- Data for the task:
(** C6. For all coordinates [x], [y], every angle and every integer
    [len >= 1], [calculateLine x y angle len] returns (under any budget of at
    least [len] passes) an array of exactly [len] points, none of them a
    hole, whose first point is [(x, y)]. *)
Theorem calculateLine_length_and_origin (x y : Q) (a : angle) (len : Z)
    (fuel : nat) :
  1 ≤ len → (Z.to_nat len ≤ fuel)%nat →
  ∃ p, calculateLine fuel x y a len = Done p
     ∧ Z.of_nat (length p) = len
     ∧ p !! 0%nat = Some (Some (x, y))
     ∧ Forall is_Some p.
Proof.
  intros Hlen Hfuel. unfold calculateLine. cbv zeta.
  match goal with |- context [loop fuel (lineStep ?dx ?dy ?sx ?sy len) ?w] =>
    destruct (line_loop_emits dx dy sx sy len (Z.to_nat len - 1) fuel w)
      as (q & -> & Hq & Hsome); [simpl; lia|lia|]
  end.
  eexists. split; [done|]. simpl. split; [lia|]. split; [done|].
  constructor; [by eexists|done].
Qed.

Lemma calculateLine_length_and_origin_witness :
  1 ≤ 5 ∧ (Z.to_nat 5 ≤ 5)%nat
  ∧ ∃ p, calculateLine 5 0 0 zeroAngle 5 = Done p
       ∧ Z.of_nat (length p) = 5
       ∧ p !! 0%nat = Some (Some (0%Q, 0%Q))
       ∧ Forall is_Some p.
Proof.
  split; [lia|]. split; [simpl; lia|].
  apply (calculateLine_length_and_origin 0 0 zeroAngle 5 5); [lia|simpl; lia].
Defined.

(** C9 (as the code has it). For every integer [len <= 0] the call
    [calculateLine x y angle len] is not rejected: no check of [len] is
    made, and the counter [i] is at least 1 at every exit test
    [i === length], so the loop never leaves by its [break] and the call
    never returns a line.  Every pass pushes a point; the first [maxLength]
    passes run without an error, and the pass after them ends the call with
    the [RangeError] of the push on a full array. *)
Theorem calculateLine_nonpositive_length (maxLength fuel : nat) (x y : Q)
    (a : angle) (len : Z) :
  len ≤ 0 →
  Bounded.calculateLine maxLength fuel x y a len
  = if (maxLength <? fuel)%nat then Threw RangeError else OutOfFuel.
Proof.
  intros Hlen. unfold Bounded.calculateLine. cbv zeta.
  rewrite line_loop_fills by done. simpl wp. simpl length.
  rewrite Nat.sub_0_r. by destruct (maxLength <? fuel)%nat.
Qed.

Lemma calculateLine_nonpositive_length_witness :
  -2 ≤ 0
  ∧ Bounded.calculateLine 4 4 3 4 zeroAngle (-2) = OutOfFuel
  ∧ Bounded.calculateLine 4 5 3 4 zeroAngle (-2) = Threw RangeError.
Proof.
  split; [lia|]. split.
  - apply (calculateLine_nonpositive_length 4 4 3 4 zeroAngle (-2)). lia.
  - apply (calculateLine_nonpositive_length 4 5 3 4 zeroAngle (-2)). lia.
Defined.

(** C9, as the specification words it, fails at length 0: whatever the
    maximum length of an array, the call [calculateLine 0 0 0 0] meets no
    error while the array has room, pass after pass, and it returns no line
    under any budget. *)
Lemma calculateLine_length_zero_not_rejected :
  (¬ ∃ maxLength fuel e,
       (fuel ≤ maxLength)%nat
       ∧ Bounded.calculateLine maxLength fuel 0 0 zeroAngle 0 = Threw e)
  ∧ ¬ ∃ maxLength fuel p,
        Bounded.calculateLine maxLength fuel 0 0 zeroAngle 0 = Done p.
Proof.
  split.
  - intros (maxLength & fuel & e & Hfuel & Hthrew).
    rewrite bounded_calculateLine_fills in Hthrew by done.
    by replace (maxLength <? fuel)%nat with false in Hthrew
      by (symmetry; apply Nat.ltb_ge; lia).
  - intros (maxLength & fuel & p & Hdone).
    rewrite bounded_calculateLine_fills in Hdone by done.
    by destruct (maxLength <? fuel)%nat.
Qed.

(** ** Trajectory builder *)

(** The example of the specification: the icon rises one pixel a step. *)
Example calculateIconMovePoints_rises :
  calculateIconMovePoints 5 10 20 3
  = Done [Some (10, 20); Some (10, 19); Some (10, 18); Some (10, 17)]%Q.
Proof. reflexivity. Qed.

(** The loop of [calculateShadowMovePoints] for the angle [null]. *)
Lemma shadow_fixed_points (x y : Q) (bounceHeight : Z) (fuel : nat) :
  -1 ≤ bounceHeight → (Z.to_nat (bounceHeight + 1) < fuel)%nat →
  calculateShadowMovePoints fuel x y bounceHeight None
  = Done (replicate (Z.to_nat (bounceHeight + 1)) (Some (x, y))).
Proof.
  intros Hbh Hfuel. unfold calculateShadowMovePoints.
  rewrite (while_countup (λ i, i <=? bounceHeight)
             (λ i p, array_set p i (x, y)) (Z.to_nat (bounceHeight + 1)));
    [|intros k Hk; apply Z.leb_le; lia|apply Z.leb_gt; lia|done].
  f_equal.
  rewrite (ascend_array_set_end (λ _, (x, y)) _ []). simpl.
  rewrite (const_fmap _ _ (Some (x, y))) by done.
  by rewrite length_seqZ, Nat2Z.id.
Qed.

(** C5. With the angle [null] the shadow stays put:
    [calculateShadowMovePoints] returns [bounceHeight + 1] copies of
    [(x, y)].  With a number for the angle, the number 0 included, it returns
    what [calculateLine] returns for [bounceHeight + 1] points; at angle 0
    these points move along x, so 0 is not taken for [null].  In particular
    [calculateShadowMovePoints(10, 20, 3, null)] is four times [(10, 20)]. *)
Theorem calculateShadowMovePoints_null_and_zero (x y : Q) (bounceHeight : Z)
    (a : angle) (fuel : nat) :
  0 ≤ bounceHeight → (Z.to_nat bounceHeight + 2 ≤ fuel)%nat →
  calculateShadowMovePoints fuel x y bounceHeight None
    = Done (replicate (Z.to_nat (bounceHeight + 1)) (Some (x, y)))
  ∧ calculateShadowMovePoints fuel x y bounceHeight (Some a)
    = calculateLine fuel x y a (bounceHeight + 1)
  ∧ calculateShadowMovePoints fuel x y bounceHeight (Some zeroAngle)
    = calculateLine fuel x y zeroAngle (bounceHeight + 1)
  ∧ calculateShadowMovePoints 5 10 20 3 None
    = Done [Some (10, 20); Some (10, 20); Some (10, 20); Some (10, 20)]%Q
  ∧ calculateShadowMovePoints 5 10 20 3 (Some zeroAngle)
    = Done [Some (10, 20); Some (11, 20); Some (12, 20); Some (13, 20)]%Q.
Proof.
  intros Hbh Hfuel.
  split; [apply shadow_fixed_points; lia|].
  repeat split; reflexivity.
Qed.

Lemma calculateShadowMovePoints_null_and_zero_witness :
  0 ≤ 3 ∧ (Z.to_nat 3 + 2 ≤ 5)%nat
  ∧ calculateShadowMovePoints 5 10 20 3 None
    = Done (replicate (Z.to_nat (3 + 1)) (Some (10, 20)%Q)).
Proof.
  split; [lia|]. split; [simpl; lia|].
  apply (calculateShadowMovePoints_null_and_zero 10 20 3 zeroAngle 5);
    [lia|simpl; lia].
Defined.

Section ResizeTransforms.

Variable Number_toString : Q → string.

Lemma resize_transforms_array (x y : Q) (height contractHeight : Z)
    (fuel : nat) :
  -1 ≤ contractHeight → (Z.to_nat (contractHeight + 1) < fuel)%nat →
  calculateIconResizeTransforms Number_toString fuel x y height contractHeight
  = Done ((λ i, Some (resizeTransform Number_toString x y height i))
            <$> seqZ 0 (contractHeight + 1)).
Proof.
  intros Hch Hfuel. unfold calculateIconResizeTransforms.
  rewrite (while_countdown
             (λ dH t, array_set t dH (resizeTransform Number_toString x y height dH)))
    by lia.
  by rewrite descend_array_set_empty, Z2Nat.id by lia.
Qed.

End ResizeTransforms.

Lemma inject_Z_nonzero (n : Z) : n ≠ 0 → ¬ (inject_Z n == 0)%Q.
Proof. intros Hn Heq. unfold Qeq in Heq. simpl in Heq. lia. Qed.

(** C8. For [height] other than 0 and a contraction of [contractHeight]
    pixels, [calculateIconResizeTransforms] returns [contractHeight + 1]
    transforms; entry [i] scales the y axis by the quotient of [height - i]
    by [height] and moves to [(x, y + i)].  For [height = 10] and
    [contractHeight = 2] the three scale factors are 1, 9/10 and 8/10 and
    the y translations are [y], [y + 1] and [y + 2]. *)
Theorem calculateIconResizeTransforms_entries (Number_toString : Q → string)
    (x y : Q) (height contractHeight : Z) (fuel : nat) :
  height ≠ 0 → 0 ≤ contractHeight → (Z.to_nat contractHeight + 2 ≤ fuel)%nat →
  (∃ t,
     calculateIconResizeTransforms Number_toString fuel x y height
       contractHeight = Done t
     ∧ Z.of_nat (length t) = contractHeight + 1
     ∧ ∀ i, 0 ≤ i ≤ contractHeight →
         ∃ scale,
           array_get t i
           = Some (matrix3d (Number_toString scale) (Number_toString x)
                     (Number_toString (y + inject_Z i)%Q))
           ∧ (scale * inject_Z height == inject_Z (height - i))%Q)
  ∧ ∃ s0 s1 s2 y0 y1 y2,
      calculateIconResizeTransforms Number_toString 4 x y 10 2
      = Done [Some (matrix3d (Number_toString s0) (Number_toString x)
                      (Number_toString y0));
              Some (matrix3d (Number_toString s1) (Number_toString x)
                      (Number_toString y1));
              Some (matrix3d (Number_toString s2) (Number_toString x)
                      (Number_toString y2))]
      ∧ (s0 == 1 ∧ s1 == 9 # 10 ∧ s2 == 8 # 10)%Q
      ∧ (y0 == y ∧ y1 == y + 1 ∧ y2 == y + 2)%Q.
Proof.
  intros Hheight Hch Hfuel. split.
  - rewrite resize_transforms_array by lia. eexists. split; [done|].
    split; [rewrite length_fmap, length_seqZ; lia|].
    intros i Hi. eexists. split.
    + replace i with (Z.of_nat (Z.to_nat i)) at 1 by lia.
      rewrite array_get_lookup, list_lookup_fmap, lookup_seqZ_lt by lia.
      simpl. rewrite Z.add_0_l, Z2Nat.id by lia. reflexivity.
    + rewrite Qmult_comm. apply Qmult_div_r. by apply inject_Z_nonzero.
  - rewrite resize_transforms_array by (simpl; lia).
    eexists _, _, _, _, _, _. split; [reflexivity|].
    split; [by repeat split|].
    split; [apply Qplus_0_r|]. split; apply Qeq_refl.
Qed.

- Assignment:
In the listing, find each line with the string "specification" and copy it.

- Reply to the exercise:
(** C9, as the specification words it, fails at length 0: whatever the
(** The example of the specification: the icon rises one pixel a step. *)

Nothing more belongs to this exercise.